Nearly 40 per cent of women discharged from hospital after giving birth were sent home before they were ready, a new report by the Royal College of Midwives (RCM) has revealed.
Additionally, postnatal care does not reach the levels recommended by the National Institute of Health and Care Excellence (NICE) in many cases, meaning women and babies do not receive suitable care or support once they get home.
The report by the RCM calls for an increase in the number of midwives to ensure all women receive the number of postnatal visits they need. The report says this number should be decided by discussions between the woman and the midwife. It also calls for stringent implementation of the NICE postnatal standards to ensure women get consistent and high-quality postnatal care and better continuity of care.

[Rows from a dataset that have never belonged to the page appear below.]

(** What copying the pages [l] has done: the parent's space is as before, its
    pages (all frames but the buffer's) keep their words, and each page of [l]
    is in the child's space, in a frame of its own, with the same words. *)
Record copied (st st' : mst) (c fb : Z) (l : list Z) : Prop := {
  co_unmoved : unmoved st st' c;
  co_words : ∀ h, plain st c h → h ≠ fb → ∀ a, h ≤ a < h + 4096 → ld (pm st') a = ld (pm st) a;
  co_pages : ∀ v, v ∈ l → ∃ f g, walk (pm st) (mcr3 st) v = Ok f ∧ walk (pm st') c v = Ok g ∧ (∀ h, plain st c h → h ≠ g) ∧
    ∀ i, 0 ≤ i < 1024 → ld (pm st') (g + 4 * i) = ld (pm st) (f + 4 * i);
  co_own : ∀ v w g, v ∈ l → w ∈ l → walk (pm st') c v = Ok g → walk (pm st') c w = Ok g → v = w;
  co_others : ∀ w, managed w → (∀ v, v ∈ l → w / 4096 ≠ v / 4096) → walk (pm st') c w = walk (pm st) c w
}.

Section copy_theorems.
Context {B : Build} {C : Code}.
Implicit Types (s : sys) (st : mst) (kp kc : task) (pp : pcb).

Lemma v2p_run s k p v f : tasks (ker s) !! cur (ker s) = Some k → pcbs s !! cur (ker s) = Some p → self_mapped (pm (space s)) (cr3 (ker s)) → 0 ≤ v < 4294967296 →
  walk (pm (space s)) (cr3 (ker s)) v = Ok f → v2p s v = f.
Proof. intros Hk Hp Hs Hv Hw. unfold v2p. by erewrite on_mem_run by (done || exact (addr_v2p_spec (mem_view k p s) v f Hs Hv Hw)). Qed.

Lemma activate_run s k p t kt f : tasks (ker s) !! cur (ker s) = Some k → pcbs s !! cur (ker s) = Some p → self_mapped (pm (space s)) (cr3 (ker s)) →
  tasks (ker s) !! t = Some kt → kernel_page (pgdir kt) → walk (pm (space s)) (cr3 (ker s)) (pgdir kt) = Ok f →
  on_ker (λ v2p, page_dir_activate v2p t) s = Ok (tt, set_ker (with_mmu f (tss_esp0 (ker s)) (ker s)) s).
Proof.
  intros Hk Hp Hs Ht (Hm & Hi & _) Hw. apply on_ker_run. unfold page_dir_activate, mbnd, get_task. rewrite Ht. cbn [rbind fst snd]. change (pgdir kt =? KList.NULL) with (pgdir kt =? 0).
  rewrite (proj2 (Z.eqb_neq (pgdir kt) 0)) by (intros E; rewrite E in Hi; done). by rewrite (v2p_run s k p (pgdir kt) f) by (done || apply Hm).
Qed.

Lemma fork_mem_unmoved st st' kp kc c buf fb s t pp : forking s t kp kc pp buf → fork_mem st kp kc c buf fb → unmoved st st' c → pool_lock (user_pool st') = Lock 0 0 → fork_mem st' kp kc c buf fb.
Proof.
  intros [_ _ _ [[D1 _] [D2 _]] [D3 _] _] [F1 F2 F3 F4 F5 F6] [U1 U2 U3 U4] Hl. split; rewrite ?U3 by done; try done; [|by apply U2]. by rewrite (e_cr3 _ _ U4).
Qed.

Lemma copy_page_run s t kp kc pp buf c fb v f : forking s t kp kc pp buf → let st := mem_view kp pp s in fork_mem st kp kc c buf fb → user_page v →
  walk (pm st) (mcr3 st) v = Ok f → plain st c f → f ≠ fb → walk (pm st) c v = Fault → (0 < nfree (kernel_pool st))%nat → (0 < nfree (user_pool st))%nat →
  ∃ x st' g, copy_page t (cur (ker s)) buf v s = Ok (tt, set_space x s) ∧ mem_view kp pp (set_space x s) = st' ∧ copied_page st st' c v f fb g.
Proof.
  intros Hf st Hm Hv Hw Pf Hne Hcv Hk Hu. pose proof Hf as [K1 K2 K3 [D1 D2] D3 K4]. pose proof Hm as [F1 F2 F3 F4 F5 F6].
  destruct (copy_one st c v buf f fb F1 Hv D3 Hw F4 Pf F5 Hne Hcv Hk Hu F6 K4) as (st1 & st2 & st3 & g & E1 & E2 & E3 & U1 & U2 & Hc).
  pose proof (um_env _ _ _ U1) as [A1 A2 A3 A4 A5]. pose proof (um_env _ _ _ U2) as [B1 B2 B3 B4 B5]. pose proof (um_env _ _ _ (pc_unmoved _ _ _ _ _ _ _ Hc)) as [C1 C2 C3 C4 C5].
  set (s1 := set_space st1 s). set (s2 := set_ker (with_mmu c (tss_esp0 (ker s)) (ker s)) s1). set (s3 := set_space (with_cr3 c st2) s2). set (s4 := set_space (with_cr3 c st3) s2).
  assert (M2 : mem_view kp pp s2 = with_cr3 c st1) by (unfold s2, s1; clear -A1 A2 A3 A4 A5; unfold st, mem_view in *; destruct st1; unfold with_cr3; cbn in *; congruence).
  assert (M3 : mem_view kp pp s3 = with_cr3 c st2) by (unfold s3, s2, s1; clear -B1 B2 B3 B4 B5; unfold st, mem_view in *; destruct st2; unfold with_cr3; cbn in *; congruence).
  exists (with_cr3 c st3), st3, g. split; [|split; [clear -C1 C2 C3 C4 C5; unfold st, mem_view in *; destruct st3; unfold with_cr3; cbn in *; congruence|done]].
  unfold copy_page. erewrite mbnd_Ok by (apply (on_mem_keep _ s kp pp); [done|done|exact E1|by rewrite A3]). fold s1.
  erewrite mbnd_Ok by (apply (activate_run s1 kp pp t kc c); try done; [change (self_mapped (pm st1) (mcr3 st)); rewrite <-A1; apply (um_spaces _ _ _ U1)|change (walk (pm st1) (mcr3 st) (pgdir kc) = Ok c); rewrite <-A1; rewrite (um_parent _ _ _ U1) by apply D2; done]).
  change (set_ker _ s1) with s2. erewrite mbnd_Ok by (apply (on_mem_keep _ s2 kp pp); [done|done|rewrite M2; exact E2|cbn; by rewrite B3]). fold s3.
  erewrite mbnd_Ok by (apply (on_mem_keep _ s3 kp pp); [done|done|rewrite M3; exact E3|cbn; by rewrite C3]). change (set_space (with_cr3 c st3) s3) with s4.
  pose proof (um_spaces _ _ _ (pc_unmoved _ _ _ _ _ _ _ Hc)) as H3.
  rewrite (activate_run s4 kp pp (cur (ker s)) kp (mcr3 st)); try done.
  - unfold s4, s2, s1, st. cbn. by destruct s as [[] ? ? ? ? ? ? ? ? ? ? ?].
  - exact (t_self _ (sc_child _ _ H3)).
  - change (walk (pm st3) c (pgdir kp) = Ok (mcr3 st)). rewrite (kernel_walk st3 c) by (done || apply D1). rewrite (um_parent _ _ _ (pc_unmoved _ _ _ _ _ _ _ Hc)) by apply D1. done.
Qed.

Currently, two thirds of midwives (65 per cent) say the number of postnatal visits was determined by organisational pressures and not the women’s needs, contrary to best practice recommendations set out by NICE. Additionally, a third of midwives (35 per cent) felt they did not have enough time to discuss a postnatal care plan with the woman.
More midwives needed
Cathy Warwick, chief executive of the RCM, said: “The continuing shortage of midwives particularly in postnatal care and the need to ensure cover for women in labour means that organisational needs are preventing midwives giving care based on clinical need and women are not getting the best possible postnatal care. This can have a massive impact on the health and wellbeing of the mother and her baby after the birth and well into the future.
“The impact good postnatal care has on women’s experiences and their long-term health should not be underestimated. Postnatal care should always be based on women’s needs and not on funding or organisational issues. This reinforces the need for more midwives. Numbers have been increasing but not fast enough and England remains seriously short of the numbers needed if care is to be of high quality throughout antenatal, labour and postnatal care. The bottom line is that care must be based on clinical need.”
Current NICE guidelines on the length of hospital stay states that the: “length of stay in a maternity unit should be discussed between the individual woman and her healthcare professional, taking into account the health and well-being of the woman and her baby and the level of support available following discharge.” This is clearly not happening.
The report is the fourth in a series of five to be published during this year looking at different aspects of postnatal care. It forms part of the RCM’s ‘Pressure Points’ postnatal care campaign focusing on the importance of high quality care after pregnancy.